* [Task]: In the following material, identify every line holding the string "foldr" and return it.

* [Source records]:
• • • • • • •
Lemma nr_ok_set_key i key r : Z.of_nat (length key) < 2 ^ 31 -> nr_ok r -> nr_ok (set_nr_key i key r).
Proof.
  intros Hk [H1 H2 (H3 & H4 & H5)]. split; [|done|].
  - apply (nr_valid_same r); try done; [|by right|by right]. apply length_insert.
  - split; [done|]. split; [|done]. by apply Forall_insert.
Qed.

Lemma nr_ok_mutable r : nr_ok r -> nr_ok (nr_mutable r).
Proof.
  intros [H1 H2 (H3 & H4 & H5)]. split; [|done|].
  - apply (nr_valid_same r); try done; by left.
  - split; [done|]. split; [done|]. by vm_compute.
Qed.

Lemma nr_ok_rev rev r :
  Z.of_nat (length rev) < 2 ^ 31 -> length (nr_keys r) = 2%nat -> nr_ok r ->
  nr_ok (mk_nr (nr_kind r) rev (nr_opts r) (nr_keys r)).
Proof.
  intros Hl Hk [H1 H2 (H3 & H4 & H5)]. split; [|done|done].
  destruct r as [k v o ks]. cbn in Hk. unfold nr_skel, is_valid_node_revision in *.
  cbn [nr_kind nr_rev nr_opts nr_keys is_valid_header is_atom andb] in *.
  destruct (forallb is_valid_option o); [|done]. by destruct ks as [|k1 [|k2 [|]]].
Qed.

Lemma nr_storable r : nr_ok r -> skel_storable (nr_skel r).
Proof.
  intros Hr. pose proof (nr_ok_kind r Hr) as Hkind. destruct Hr as [H1 H2 (H3 & H4 & [H5 H6])].
  apply skel_fits_list in H5. pose proof (atom_size (nr_rev r)). pose proof (atom_size (kind_text (nr_kind r))).
  assert (length (kind_text (nr_kind r)) <= 4)%nat by (destruct Hkind as [-> | ->]; vm_compute; lia).
  assert (length (nr_keys r) <= 3)%nat as Hlen.
  { unfold nr_skel, is_valid_node_revision in H1. destruct (is_valid_header _); [|done].
    destruct (nr_keys r) as [|k1 [|k2 [|k3 [|]]]]; try done; cbn [length]; lia. }
  apply skel_fits_small.
  - unfold nr_skel. apply skel_fits_list. constructor.
    + apply skel_fits_list. repeat constructor; try done; cbn [skel_fits]; unfold two64; lia.
    + apply Forall_fmap. refine (Forall_impl _ _ H4). intros k ?. cbn. unfold two64. lia.
  - unfold nr_skel. rewrite !list_estimate. cbn [foldr]. rewrite list_estimate in *. cbn [foldr].
    assert (foldr (λ child total_len, total_len + (estimate_unparsed_size child + 1)) 2 (Atom <$> nr_keys r) <=
      2 + 2 ^ 32 * Z.of_nat (length (nr_keys r))) as Hks.
    { clear -H4. induction H4 as [|k ks Hk Hks IH]; [simpl; lia|]. rewrite fmap_cons. cbn [foldr length].
      pose proof (atom_size k). cbv beta in *. lia. }
    unfold two64. lia.
Qed.

(** ** Directories *)

Definition dir_entry (e : bytes * bytes) : skel := SList [] [Atom e.1; Atom e.2].
Definition dir_skel (es : list (bytes * bytes)) : skel := SList [] (dir_entry <$> es).

(** The entries of a directory: the texts of the ids by name. *)
Definition dir_is (s : skel) (m : gmap bytes bytes) : Prop :=
  exists es, s ≡ dir_skel es /\ NoDup es.*1 /\ m = list_to_map es.

Definition is_entry (e : skel) (p : bytes * bytes) : Prop := exists d, e = SList d [Atom p.1; Atom p.2].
• • • • • • •
* [Exercise result]:
  - unfold nr_skel. rewrite !list_estimate. cbn [foldr]. rewrite list_estimate in *. cbn [foldr].
    assert (foldr (λ child total_len, total_len + (estimate_unparsed_size child + 1)) 2 (Atom <$> nr_keys r) <=
    { clear -H4. induction H4 as [|k ks Hk Hks IH]; [simpl; lia|]. rewrite fmap_cons. cbn [foldr length].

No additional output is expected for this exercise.